Continuous light accelerated crosslinking (cl-CXL) has similar postoperative stability and corneal penetrating capabilities to pulsed light accelerated crosslinking (pl-CXL), according to findings published in Clinical Ophthalmology.

Researchers conducted a retrospective study to compare 2 accelerated crosslinking protocols in the management of keratoconus (KC). The study included 2 groups of patients with mild-moderate progressive KC: group 1 was comprised of 103 eyes that received pulsed light accelerated crosslinking at a power of 30 mW/cm2 with an irradiation time of 4 minutes; and group 2 included 87 eyes that received continuous light accelerated crosslinking at a power of 12 mW/cm2 with an irradiation time of 10 minutes.

Using anterior segment optical coherence tomography (AS-OCT), the researchers compared recordings of the central and peripheral demarcation line depths (DD), and the maximum (DDmax) and minimum (DDmin) DD, between the 2 study groups 1 month after treatment protocol.

Evaluation of treatment stability was performed pre and postoperatively (1 year following surgery) by comparing the refractive and keratometric outcomes in both groups.

The study found no statistically significant differences in the preoperative corneal thickness (minimum and central) and the epithelial thickness measurements between the 2 groups.
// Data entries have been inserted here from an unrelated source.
Lemma reader_run fuel st incoming es st' :
  reader fuel st incoming = (es, Some (Ok st')) ->
  exists cmds, mapM (fun i => c ← ok i; conn_cmd c) incoming = Some cmds /\
    run_cmds fuel st cmds = Some (st', broadcasts es).
Proof.
  revert st es. induction incoming as [|i incoming IH]; intros st es H.
  - injection H as <- <-. by exists [].
  - apply reader_cons in H as (c & es1 & es2 & st1 & -> & Hc & (cmds & Hm & Hr)%IH & ->).
    rewrite broadcasts_app.
    apply reader_conn_Ok in Hc as [(Hc & -> & ->)|(cmd & Hc & Ha & He)].
    + exists (None :: cmds). simpl. by rewrite Hc, Hm.
    + exists (Some cmd :: cmds). simpl. rewrite Hc, Hm, Ha. split; [done|].
      destruct cmd; simpl; destruct He as (g & He); destruct_and?; subst; simpl;
        try done; match goal with H : graph_of _ _ = _ |- _ => rewrite H end; simpl; by rewrite Hr.
Qed.

(** C4: as long as the reader runs, its state is the one the commands received so
    far lead to through the reducers, [Stream] and [GetMounts] and connections
    without a line leave it alone, and the graphs handed to the writer are
    exactly those of the state after each changing command, in order. *)
Theorem reader_refines fuel incoming es st' :
  reader fuel State_new incoming = (es, Some (Ok st')) ->
  exists cmds, mapM (fun i => c ← ok i; conn_cmd c) incoming = Some cmds /\
    run_cmds fuel State_new cmds = Some (st', broadcasts es).
Proof. apply reader_run. Qed.

(** *** The first failure ends the daemon *)

Lemma reader_app fuel st xs ys es st' :
  reader fuel st xs = (es, Some (Ok st')) ->
  reader fuel st (xs ++ ys) = let '(es', r) := reader fuel st' ys in (es ++ es', r).
Proof.
  revert st es. induction xs as [|i xs IH]; intros st es H.
  - injection H as <- <-. simpl. by destruct (reader _ _ _).
  - apply reader_cons in H as (c & es1 & es2 & st1 & -> & Hc & H & ->). simpl.
    rewrite Hc. simpl. rewrite (IH _ _ H). destruct (reader fuel st' ys) as [es' r]. simpl.
    by rewrite app_assoc.
Qed.
(** ** The [From] conversions; [paths.get_min().unwrap()] is the first path. *)

Definition lpd_of_scsi (s : ScsiDevice Device) : option LinuxPluginDevice :=
  path ← head (sd_paths s);
  Some {| lpd_major_minor := major_minor (sd_major s) (sd_minor s); lpd_parent := None;
          lpd_path := path; lpd_paths := sd_paths s; lpd_partition_number := None;
          lpd_serial_83 := sd_serial s; lpd_serial_80 := sd_scsi80 s;
          lpd_size := Some (sd_size s); lpd_filesystem_type := sd_filesystem_type s |}.

Definition lpd_of_partition (x : Partition Device) (p : option LinuxPluginDevice) :
    option LinuxPluginDevice :=
  path ← head (pa_paths x);
  Some {| lpd_major_minor := major_minor (pa_major x) (pa_minor x);
          lpd_parent := lpd_major_minor <$> p; lpd_path := path; lpd_paths := pa_paths x;
          lpd_partition_number := Some (pa_partition_number x);
          lpd_serial_83 := None; lpd_serial_80 := None;
          lpd_size := Some (pa_size x); lpd_filesystem_type := pa_filesystem_type x |}.

Definition lpd_of_mpath (x : Mpath Device) : option LinuxPluginDevice :=
  path ← head (mp_paths x);
  Some {| lpd_major_minor := major_minor (mp_major x) (mp_minor x); lpd_parent := None;
          lpd_path := path; lpd_paths := mp_paths x; lpd_partition_number := None;
          lpd_serial_83 := mp_serial x; lpd_serial_80 := mp_scsi80 x;
          lpd_size := Some (mp_size x); lpd_filesystem_type := mp_filesystem_type x |}.

Definition lpd_of_lv (x : LogicalVolume Device) : option LinuxPluginDevice :=
  path ← head (lv_paths x);
  Some {| lpd_major_minor := major_minor "lv" (lv_uuid x); lpd_parent := None;
          lpd_path := path; lpd_paths := lv_paths x; lpd_partition_number := None;
          lpd_serial_83 := None; lpd_serial_80 := None;
          lpd_size := Some (lv_size x); lpd_filesystem_type := lv_filesystem_type x |}.

Definition lpz_of_zpool (x : Zpool vdev_info Device) : LinuxPluginZpool :=
  {| lpz_name := zo_name x; lpz_path := zo_name x;
     lpz_block_device := major_minor "zfspool" (fmt_int (zo_guid x));
     lpz_size := zo_size x; lpz_uuid := zo_guid x; lpz_drives := [] |}.

Definition lpz_of_dataset (x : Dataset) (size : Z) : LinuxPluginZpool :=
  {| lpz_name := ds_name x; lpz_path := ds_name x;
     lpz_block_device := major_minor "zfsset" (fmt_int (ds_guid x));
     lpz_size := size; lpz_uuid := ds_guid x; lpz_drives := [] |}.

Definition add_drive (mm : MajorMinor) (z : LinuxPluginZpool) : LinuxPluginZpool :=
  {| lpz_name := lpz_name z; lpz_path := lpz_path z; lpz_block_device := lpz_block_device z;
     lpz_size := lpz_size z; lpz_uuid := lpz_uuid z;
     lpz_drives := set_insert false mm (lpz_drives z) |}.

(** Mounts under the temporary names the manager itself uses are left out. *)
Definition add_mount (mount : Mount) (d : LinuxPluginDevice) (data : LinuxPluginData) :
    LinuxPluginData :=
  let target := mp_path (mt_target mount) in
  if (slen target =? 14)%nat && starts_with "/tmp/mnt" target then data
  else set_local_fs data
    (btree_insert (lpd_major_minor d) (mt_target mount, mt_fs_type mount) (ld_local_fs data)).

(** [if let Some(mount) = &x.mount { add_mount(..) }] *)
Definition add_mount_opt (mount : option Mount) (d : LinuxPluginDevice) (data : LinuxPluginData) :
    LinuxPluginData :=
  match mount with Some m => add_mount m d data | None => data end.

Definition insert_dev (d : LinuxPluginDevice) (data : LinuxPluginData) : LinuxPluginData :=
  set_devs data (btree_insert (lpd_major_minor d) (LPDevice d) (ld_devs data)).

(** One pool or dataset: its item in [devs], then its copy in the other map,
    which [put] updates from the [LinuxPluginZpool] found. *)
Definition add_zfs_item (key : MajorMinor) (z : LinuxPluginZpool) (mm : MajorMinor)
    (put : LinuxPluginZpool -> LinuxPluginData -> LinuxPluginData) (data : LinuxPluginData) :
    LinuxPluginData :=
  match default (LPZpool z) (btree_get key (ld_devs data)) with
  | LPZpool p =>
      let p := add_drive mm p in
      put p (set_devs data (btree_insert key (LPZpool p) (ld_devs data)))
  | LPDevice _ => data
  end.

Definition populate_zpool (x : Zpool vdev_info Device) (mm : MajorMinor) (data : LinuxPluginData) :
    LinuxPluginData :=
  match zo_children x with
  | [] =>
      add_zfs_item (major_minor "zfspool" (fmt_int (zo_guid x))) (lpz_of_zpool x) mm
        (fun p data => set_zfspools data
           (btree_entry (lpz_uuid p) p (add_drive mm) (ld_zfspools data))) data
  | children =>
      foldl (fun data dev =>
        match dev with
        | DDataset d =>
            add_zfs_item (major_minor "zfsset" (fmt_int (ds_guid d)))
              (lpz_of_dataset d (zo_size x)) mm
              (fun p data => set_zfsdatasets data
                 (btree_entry (lpz_uuid p) p (add_drive mm) (ld_zfsdatasets data))) data
        | _ => data
        end) data children
  end.

(** The entry of a multipath device, and of a volume group, with the parent. *)
Definition add_mpath (x : Mpath Device) (block_device : MajorMinor)
    (parent : option LinuxPluginDevice) (data : LinuxPluginData) : LinuxPluginData :=
  set_mpath data (btree_entry (mp_dm_name x)
    {| lpm_name := mp_dm_name x; lpm_block_device := block_device; lpm_nodes := [] |}
    (fun m => match parent with
              | Some p => {| lpm_name := lpm_name m; lpm_block_device := lpm_block_device m;
                             lpm_nodes := set_insert false p (lpm_nodes m) |}
              | None => m
              end) (ld_mpath data)).

Definition add_vg (x : VolumeGroup Device) (parent : option LinuxPluginDevice)
    (data : LinuxPluginData) : LinuxPluginData :=
  set_vgs data (btree_entry (vg_name x)
    {| lpv_name := vg_name x; lpv_size := vg_size x; lpv_uuid := vg_uuid x;
       lpv_pvs_major_minor := [] |}
    (fun v => match parent with
              | Some p => {| lpv_name := lpv_name v; lpv_size := lpv_size v; lpv_uuid := lpv_uuid v;
                             lpv_pvs_major_minor :=
                               set_insert false (lpd_major_minor p) (lpv_pvs_major_minor v) |}
              | None => v
              end) (ld_vgs data)).

Definition add_lv (vg : string) (lv : LogicalVolume Device) (block_device : MajorMinor)
    (data : LinuxPluginData) : LinuxPluginData :=
  set_lvs data (btree_entry vg []
    (btree_entry (lv_name lv)
       {| lpl_name := lv_name lv; lpl_size := lv_size lv; lpl_uuid := lv_uuid lv;
          lpl_block_device := block_device |} (fun l => l)) (ld_lvs data)).

Fixpoint devtree2linuxoutput (device : Device) (parent : option LinuxPluginDevice)
    (data : LinuxPluginData) : option LinuxPluginData :=
  match device with
  | DRoot x => for_each (fun data c => devtree2linuxoutput c None data) data (ro_children x)
  | DScsiDevice x =>
      d ← lpd_of_scsi x;
      let data := add_mount_opt (sd_mount x) d data in
      data ← for_each (fun data c => devtree2linuxoutput c (Some d) data) data (sd_children x);
      Some (insert_dev d data)
  | DPartition x =>
      d ← lpd_of_partition x parent;
      let data := add_mount_opt (pa_mount x) d data in
      data ← for_each (fun data c => devtree2linuxoutput c (Some d) data) data (pa_children x);
      Some (insert_dev d data)
  | DMpath x =>
      d ← lpd_of_mpath x;
      let data := add_mount_opt (mp_mount x) d data in
      data ← for_each (fun data c => devtree2linuxoutput c (Some d) data) data (mp_children x);
      Some (add_mpath x (lpd_major_minor d) parent (insert_dev d data))
  | DVolumeGroup x =>
      for_each (fun data c =>
        match c with
        | DLogicalVolume lv =>
            d ← lpd_of_lv lv;
            let data := add_mount_opt (lv_mount lv) d data in
            data ← for_each (fun data c => devtree2linuxoutput c (Some d) data) data (lv_children lv);
            Some (add_lv (vg_name x) lv (lpd_major_minor d) (insert_dev d data))
        | _ => Some data
        end) (add_vg x parent data) (vg_children x)
  | DZpool x => p ← parent; Some (populate_zpool x (lpd_major_minor p) data)
  | _ => Some data
  end.
Lemma devices_view_converts cache :
  (forall k t, (k, t) ∈ cache -> plugin_ok false t) -> is_Some (devices_view cache).
Proof.
  intros Hok. unfold devices_view.
  destruct (mapM_option_total (fun '(k, v) => out ← devtree2linuxoutput v None LinuxPluginData_default;
    Some (k, out)) cache) as (outs & -> & Houts).
  { intros [k t] Hk. destruct (proj1 (plugin_ok_converts _ _ (Hok k t Hk)) None LinuxPluginData_default)
      as (out & -> & _); [done| |simpl; eauto]. intros ? ? ? ? Hx. inversion Hx. }
  cbn [mbind option_bind].
  set (xs := foldl _ _ outs).
  destruct (foldl_btree_insert outs []) as (Hw & Hv & Hk); [constructor|].
  assert (hosts_wf xs) as Hwf.
  { split; [done|]. intros h x [Hx|Hx]%Hv; [inversion Hx|].
    apply list_elem_of_fmap in Hx as ([k x'] & -> & Hx).
    destruct (elem_of_Forall2_r _ _ _ _ Houts Hx) as ([k0 t] & Ht & He).
    destruct (proj1 (plugin_ok_converts _ _ (Hok k0 t Ht)) None LinuxPluginData_default)
      as (out & Ho & Hl); [done|intros ? ? ? ? Hy; inversion Hy|].
    rewrite Ho in He. simplify_eq/=. done. }
  assert (forall h x, (h, x) ∈ xs -> h ∈ cache.*1) as Hin.
  { intros h x Hx. assert (KS h ∈ (key_of <$> xs.*1)) as Hkx.
    { apply (list_elem_of_fmap_2 key_of). by apply (list_elem_of_fmap_2 fst _ (h, x)). }
    apply Hk in Hkx as [Hkx|Hkx]; [inversion Hkx|].
    apply list_elem_of_fmap in Hkx as (h' & [= <-] & Hh).
    apply list_elem_of_fmap in Hh as ([h2 o] & -> & Ho).
    destruct (elem_of_Forall2_r _ _ _ _ Houts Ho) as ([k t] & Ht & He).
    destruct (devtree2linuxoutput t None _); simplify_eq/=. by apply (list_elem_of_fmap_2 fst _ (_, t)). }
  set (pidx := list_to_map _ : gmap string _).
  assert (forall h, h ∈ cache.*1 -> is_Some (pidx !! h)) as Hp.
  { intros h Hh. unfold pidx. rewrite <-list_fmap_compose.
    rewrite (list_fmap_ext _ (fun '(k, v) => (k, (build_device_lookup v ([], [])).1)) cache).
    - by apply (path_index_Some (fun v => (build_device_lookup v ([], [])).1)).
    - intros i [k v] _. simpl. by destruct (build_device_lookup v ([], [])). }
  set (cp := _ <$> _).
  set (g := fun h x => path_to_mm ← pidx !! h; zs ← get_shared_pools h path_to_mm cp;
    Some (foldl (fun x '(a, b) => populate_zpool a b x) x zs)).
  destruct (mapM_option_total (fun '(h, x) => y ← g h x; Some (h, y)) xs) as (ys & Hys & Hf).
  { intros [h x] Hx. unfold g. destruct (Hp h (Hin h x Hx)) as [pm ->]. simpl.
    destruct (get_shared_pools_elem h pm cp) as (zs & -> & _). simpl. eauto. }
  assert (forall h x y, lv_ok x -> g h x = Some y -> lv_ok y) as Hg.
  { intros h x y Hx. unfold g. destruct (pidx !! h) as [pm|]; simpl; [|done].
    destruct (get_shared_pools h pm cp); simpl; [|done]. intros [= <-]. by apply foldl_populate_lv_ok. }
  destruct (view_hosts_wf xs ys g Hwf Hg Hf) as [Ek Hwy].
  erewrite mapM_ext; [rewrite Hys|].
  2: { intros [h x]. unfold g. destruct (pidx !! h) as [pm|]; simpl; [|done].
    by destruct (get_shared_pools h pm cp). }
  cbn [mbind option_bind]. destruct (update_vgs_total ys pidx Hwy) as (zs & -> & _); [|eauto].
  intros h y Hy. apply Hp.
  assert (h ∈ xs.*1) as Hh by (rewrite <-Ek; by apply (list_elem_of_fmap_2 fst _ (h, y))).
  apply list_elem_of_fmap in Hh as ([h' x] & -> & Hx). by eapply Hin.
Qed.

(** The view of all hosts' devices is always produced: on trees that came from
    scanner graphs, with any mix of shared pools and volume groups, none of the
    unwraps and index operations of the route can fail. *)
Theorem devices_view_total cache :
  (forall k t, (k, t) ∈ cache -> scanned t) -> is_Some (devices_view cache).
Proof.
  intros H. apply devices_view_converts. intros k t Hk. eapply scanned_plugin_ok, H, Hk.
Qed.

End View.

(** ** Examples *)

Section PluginWitnesses.
#[local] Existing Instance sample_libzfs.

Lemma devices_view_total_witness :
  is_Some (devices_view [("oss1", sample_tree); ("oss2", sample_tree)]).
Proof.
  apply devices_view_total. intros k t Ht.
  assert (t = sample_tree) as ->.
  { by repeat (apply elem_of_cons in Ht as [[= -> ->]|Ht]); [..|inversion Ht]. }
  exists 6%nat, sample_values, [sample_pool], []. split; [apply sample_tree_built|].
  repeat constructor; by vm_compute.
Defined.

(** A volume group on one disk, seen by two hosts. *)
Definition sample_vg_host : LinuxPluginData :=
  set_vgs LinuxPluginData_default [("vg", MkLinuxPluginVgDevice "vg" "u" 0 ["8:0"])].

Definition sample_hosts : list (string * LinuxPluginData) :=
  [("oss1", sample_vg_host); ("oss2", LinuxPluginData_default)].

Definition sample_path_map : gmap string (list (DevicePath * string)) :=
  {[ "oss1" := [(MkDevicePath "/dev/disk/by-id/scsi-1", "8:0")];
     "oss2" := [(MkDevicePath "/dev/disk/by-id/scsi-1", "8:16")] ]}.

Lemma update_vgs_shares_witness :
  exists ys, update_vgs sample_hosts sample_path_map = Some ys /\
    (forall t y v, (t, y) ∈ sample_hosts -> exists y', btree_get t ys = Some y' /\
      (is_Some (btree_get v (ld_vgs y')) <->
       is_Some (btree_get v (ld_vgs y)) \/ exists f, reaches_vg sample_hosts sample_path_map f t v)) /\
    forall h x, (h, x) ∈ ys -> lv_ok x.
Proof.
  apply update_vgs_shares.
  - split.
    + repeat constructor.
    + intros h x Hx. repeat (apply elem_of_cons in Hx as [[= -> ->]|Hx]); [..|inversion Hx];
        intros ? ? ? ? Hl; inversion Hl.
  - intros h x Hx. repeat (apply elem_of_cons in Hx as [[= -> ->]|Hx]); [..|inversion Hx];
      vm_compute; eauto.
Defined.

Definition sample_out : LinuxPluginData :=
  default LinuxPluginData_default (devtree2linuxoutput sample_tree None LinuxPluginData_default).

Lemma devtree_lists_all_witness : is_Some (btree_get "8:1" (ld_devs sample_out)).
Proof.
  apply (devtree_lists_all sample_tree None LinuxPluginData_default); [by vm_compute|].
  eapply shown_kid; [exact I|vm_compute; apply list_elem_of_here|].
  eapply shown_kid; [exact I|vm_compute; apply list_elem_of_here|].
  by apply shown_self.
Defined.

End PluginWitnesses.
(* ===== verification/Change.v ===== *)
(** [iml-change/src/lib.rs]: what to write and what to delete so that a stored
    collection becomes a new one. [T]'s derived order is its key, [id] its
    identity. *)
From S2P Require Import Prelude RustStd Ordering.
From stdpp Require Import base gmap sets list strings.
From Stdlib Require Import ZArith Ascii.

Open Scope Z_scope.

(** [Changeable + Identifiable]: an order that tells values apart, and an id. *)
Class Changeable (T : Type) `{Keyed T} : Type := {
  change_id : T -> key;
  changeable_eq (x y : T) : key_of x = key_of y -> x = y;
}.

Section Change.
Context {T : Type} `{Changeable T}.
Implicit Types (new old : list T).

(** [Some(v)] unless [v] is empty. *)
Definition non_empty (l : list T) : option (list T) :=
  match l with [] => None | _ => Some l end.

(** [GetChanges::get_changes]: upserts and deletions. *)
Definition get_changes new old : option (list T) * option (list T) :=
  let new := set_from false new in
  let old := set_from false old in
  let to_upsert := non_empty (set_difference new old) in
  let new_ids := change_id <$> new in
  let old_ids := change_id <$> old in
  let changed := List.filter (fun i => bool_decide (i ∈ old_ids)) new_ids in
  let to_remove := non_empty
    (List.filter (fun x => negb (bool_decide (change_id x ∈ changed))) (set_difference old new)) in
  (to_upsert, to_remove).

(** * Properties *)

#[local] Instance changeable_eq_dec : EqDecision T.
Proof.
  intros x y. destruct (decide (key_of x = key_of y)) as [E|E].
  - left. by apply changeable_eq.
  - right. by intros ->.
Defined.

Lemma non_empty_elem l x : x ∈ default [] (non_empty l) <-> x ∈ l.
Proof. by destruct l. Qed.

Lemma elem_of_set_from_eq l x : x ∈ set_from false l <-> x ∈ l.
Proof.
  split; [apply elem_of_set_from|]. intros Hx.
  assert (key_of x ∈ (key_of <$> set_from false l)) as (y & Hy & Hin)%list_elem_of_fmap.
  { apply set_from_keys. by apply list_elem_of_fmap_2. }
  by rewrite (changeable_eq _ _ Hy).
Qed.

Lemma elem_of_set_difference_eq l1 l2 x : x ∈ set_difference l1 l2 <-> x ∈ l1 /\ x ∉ l2.
Proof.
  unfold set_difference. rewrite elem_of_filter_fn, negb_true_iff.
  rewrite <-not_true_iff_false, set_contains_spec, list_elem_of_fmap. split.
  - intros [Hx Hn]. split; [done|]. intros Hx2. apply Hn. eauto.
  - intros [Hx Hn]. split; [done|]. intros (y & Hk & Hy). apply changeable_eq in Hk as ->. done.
Qed.

(** No value is listed twice. *)
Lemma get_changes_nodup new old :
  NoDup (default [] (get_changes new old).1) /\ NoDup (default [] (get_changes new old).2).
Proof.
  assert (forall l : list T, NoDup (set_from false l)) as Hs.
  { intros l. eapply NoDup_fmap_1, (klt_sorted_nodup (key_of <$> _)), set_from_wf. }
  assert (forall (p : T -> bool) l, NoDup l -> NoDup (List.filter p l)) as Hf.
  { intros p l. rewrite !NoDup_ListNoDup. apply List.NoDup_filter. }
  assert (forall l, NoDup l -> NoDup (default [] (non_empty l))) as Hn by (by intros []).
  unfold get_changes, set_difference. cbn [fst snd]. auto.
Qed.

Lemma get_changes_elem new old x :
  (x ∈ default [] (get_changes new old).1 <-> x ∈ new /\ x ∉ old) /\
  (x ∈ default [] (get_changes new old).2 <->
     x ∈ old /\ forall y, y ∈ new -> change_id y <> change_id x).
Proof.
  unfold get_changes. cbn [fst snd]. rewrite !non_empty_elem, elem_of_set_difference_eq.
  rewrite !elem_of_set_from_eq. split; [done|].
  rewrite elem_of_filter_fn, elem_of_set_difference_eq, negb_true_iff, bool_decide_eq_false.
  rewrite elem_of_filter_fn, bool_decide_eq_true, !list_elem_of_fmap, !elem_of_set_from_eq.
  setoid_rewrite elem_of_set_from_eq. split.
  - intros [[Ho _] Hn]. split; [done|]. intros y Hy He. apply Hn. split; [exists y|exists x]; auto.
  - intros [Ho Hn]. split; [|intros [(y & He & Hy) _]; by eapply Hn].
    split; [done|]. intros Hx. by eapply Hn.
Qed.

(** A table under unique ids, and what the changes make of it. *)
Definition table (l : list T) : gmap key T := list_to_map ((fun x => (change_id x, x)) <$> l).

Definition apply_changes (m : gmap key T) (c : option (list T) * option (list T)) : gmap key T :=
  foldl (fun m x => <[change_id x := x]> m)
    (foldl (fun m x => delete (change_id x) m) m (default [] c.2)) (default [] c.1).

Definition unique_ids (l : list T) : Prop :=
  forall x y, x ∈ l -> y ∈ l -> change_id x = change_id y -> x = y.

Lemma table_lookup l i x : unique_ids l -> table l !! i = Some x <-> x ∈ l /\ change_id x = i.
Proof.
  unfold table. induction l as [|y l IH]; intros Hu; csimpl.
  - split; [done|]. intros [Hx _]; inversion Hx.
  - assert (unique_ids l) as Hul by (intros ? ? ? ?; apply Hu; by right).
    destruct (decide (change_id y = i)) as [<-|Hn].
    + rewrite lookup_insert_eq, elem_of_cons. split; [intros [= <-]; auto|].
      intros [[->|Hx] He]; [done|]. f_equal. apply Hu; [left|by right|done].
    + rewrite lookup_insert_ne by done. rewrite IH by done. rewrite elem_of_cons. naive_solver.
Qed.

Lemma foldl_delete_lookup (l : list T) (m : gmap key T) i :
  foldl (fun m x => delete (change_id x) m) m l !! i =
  if decide (i ∈ change_id <$> l) then None else m !! i.
Proof.
  revert m. induction l as [|x l IH]; intros m; [done|]. cbn [foldl]. rewrite IH, fmap_cons.
  destruct (decide (i ∈ change_id <$> l)) as [Hi|Hi].
  - rewrite decide_True; [done|by right].
  - destruct (decide (change_id x = i)) as [<-|].
    + rewrite lookup_delete_eq, decide_True; [done|left].
    + rewrite lookup_delete_ne by done. rewrite decide_False; [done|]. rewrite elem_of_cons. naive_solver.
Qed.

Lemma foldl_upsert_lookup (l : list T) (m : gmap key T) i :
  unique_ids l ->
  foldl (fun m x => <[change_id x := x]> m) m l !! i =
  match table l !! i with Some x => Some x | None => m !! i end.
Proof.
  revert m. induction l as [|x l IH]; intros m Hu; [done|].
  assert (unique_ids l) as Hul by (intros ? ? ? ?; apply Hu; by right).
  cbn [foldl]. rewrite IH by done. unfold table. csimpl. fold (table l).
  destruct (decide (change_id x = i)) as [<-|].
  - rewrite !lookup_insert_eq. destruct (table l !! change_id x) as [y|] eqn:E; [|done].
    apply table_lookup in E as [Hy He]; [|done]. f_equal. apply Hu; [by right|left|done].
  - by rewrite !lookup_insert_ne.
Qed.

(** [get_changes] synchronizes: writing the upserts to a table that holds the
    old items and deleting the deletions gives a table that holds exactly the
    new items, when ids are unique on both sides. Nothing that is already stored
    as it should be is written again, and nothing is deleted whose id remains. *)
Theorem get_changes_sync new old :
  unique_ids new -> unique_ids old ->
  apply_changes (table old) (get_changes new old) = table new /\
  (forall x, x ∈ default [] (get_changes new old).1 <-> x ∈ new /\ x ∉ old) /\
  (forall x, x ∈ default [] (get_changes new old).2 <->
     x ∈ old /\ forall y, y ∈ new -> change_id y <> change_id x).
Proof.
  intros Hn Ho. split; [|split; intros x; apply get_changes_elem].
  assert (unique_ids (default [] (get_changes new old).1)) as Hu.
  { intros x y [Hx _]%get_changes_elem [Hy _]%get_changes_elem. by apply Hn. }
  apply map_eq. intros i. unfold apply_changes. rewrite foldl_upsert_lookup by done.
  rewrite foldl_delete_lookup. apply option_eq. intros x.
  destruct (table (default [] (get_changes new old).1) !! i) as [y|] eqn:E.
  - apply table_lookup in E as [[Hy _]%get_changes_elem <-]; [|done].
    rewrite table_lookup by done. split; [intros [= <-]; done|]. intros [Hx He]. f_equal.
    by apply Hn.
  - assert (forall z, z ∈ new -> change_id z = i -> z ∈ old) as Hkeep.
    { intros z Hz Hi. apply dec_stable. intros Hzo.
      assert (table (default [] (get_changes new old).1) !! i = Some z); [|congruence].
      apply table_lookup; [done|]. split; [|done]. by apply get_changes_elem. }
    destruct (decide (i ∈ change_id <$> default [] (get_changes new old).2)) as [Hd|Hd].
    + apply list_elem_of_fmap in Hd as (z & -> & [Hz Hzn]%get_changes_elem).
      split; [done|]. rewrite table_lookup by done. intros [Hx He]. by destruct (Hzn x Hx).
    + rewrite !table_lookup by done. split.
      * intros [Hx He]. split; [|done]. apply dec_stable. intros Hxn. apply Hd.
        apply list_elem_of_fmap. exists x. split; [done|]. apply get_changes_elem. split; [done|].
        intros y Hy Hyx. assert (y ∈ old) by (apply Hkeep; congruence).
        assert (y = x) by (by apply Ho). by subst.
      * intros [Hx He]. split; [by apply Hkeep|done].
Qed.

End Change.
However, the patients who underwent pulsed light accelerated crosslinking had slightly larger central DD (223.4±62.3 µm), DDmax (240.4±61.8 µm), and DDmin (201±54 µm) than the patients who underwent continuous light accelerated crosslinking (221.8±37 µm, 229.1±38.4 µm, and 212±37.2 µm, respectively).

It is noteworthy that the DD cannot be considered as a sole reliable parameter for the effectiveness of CXL protocols.

Differences in the subjective refraction and the average and maximum keratometry, denoting visual, refractive, and keratometric stability, pre- and postoperatively, was also statistically insignificant between the 2 accelerated crosslinking protocols.

“It is noteworthy that the DD cannot be considered as a sole reliable parameter for the effectiveness of CXL protocols,” the researchers explain. “Hence, we also compared the pre and postoperative visual, refractive, and keratometric performances, which indicated
stability in both groups.”

Study limitations include those inherent to its retrospective nature; and possible confounding of data due to the use of both eyes in some patients. A strength of this study involves its large sample size which confirmed previous findings regarding the reliability of AS-OCT to measure DD following accelerated crosslinking.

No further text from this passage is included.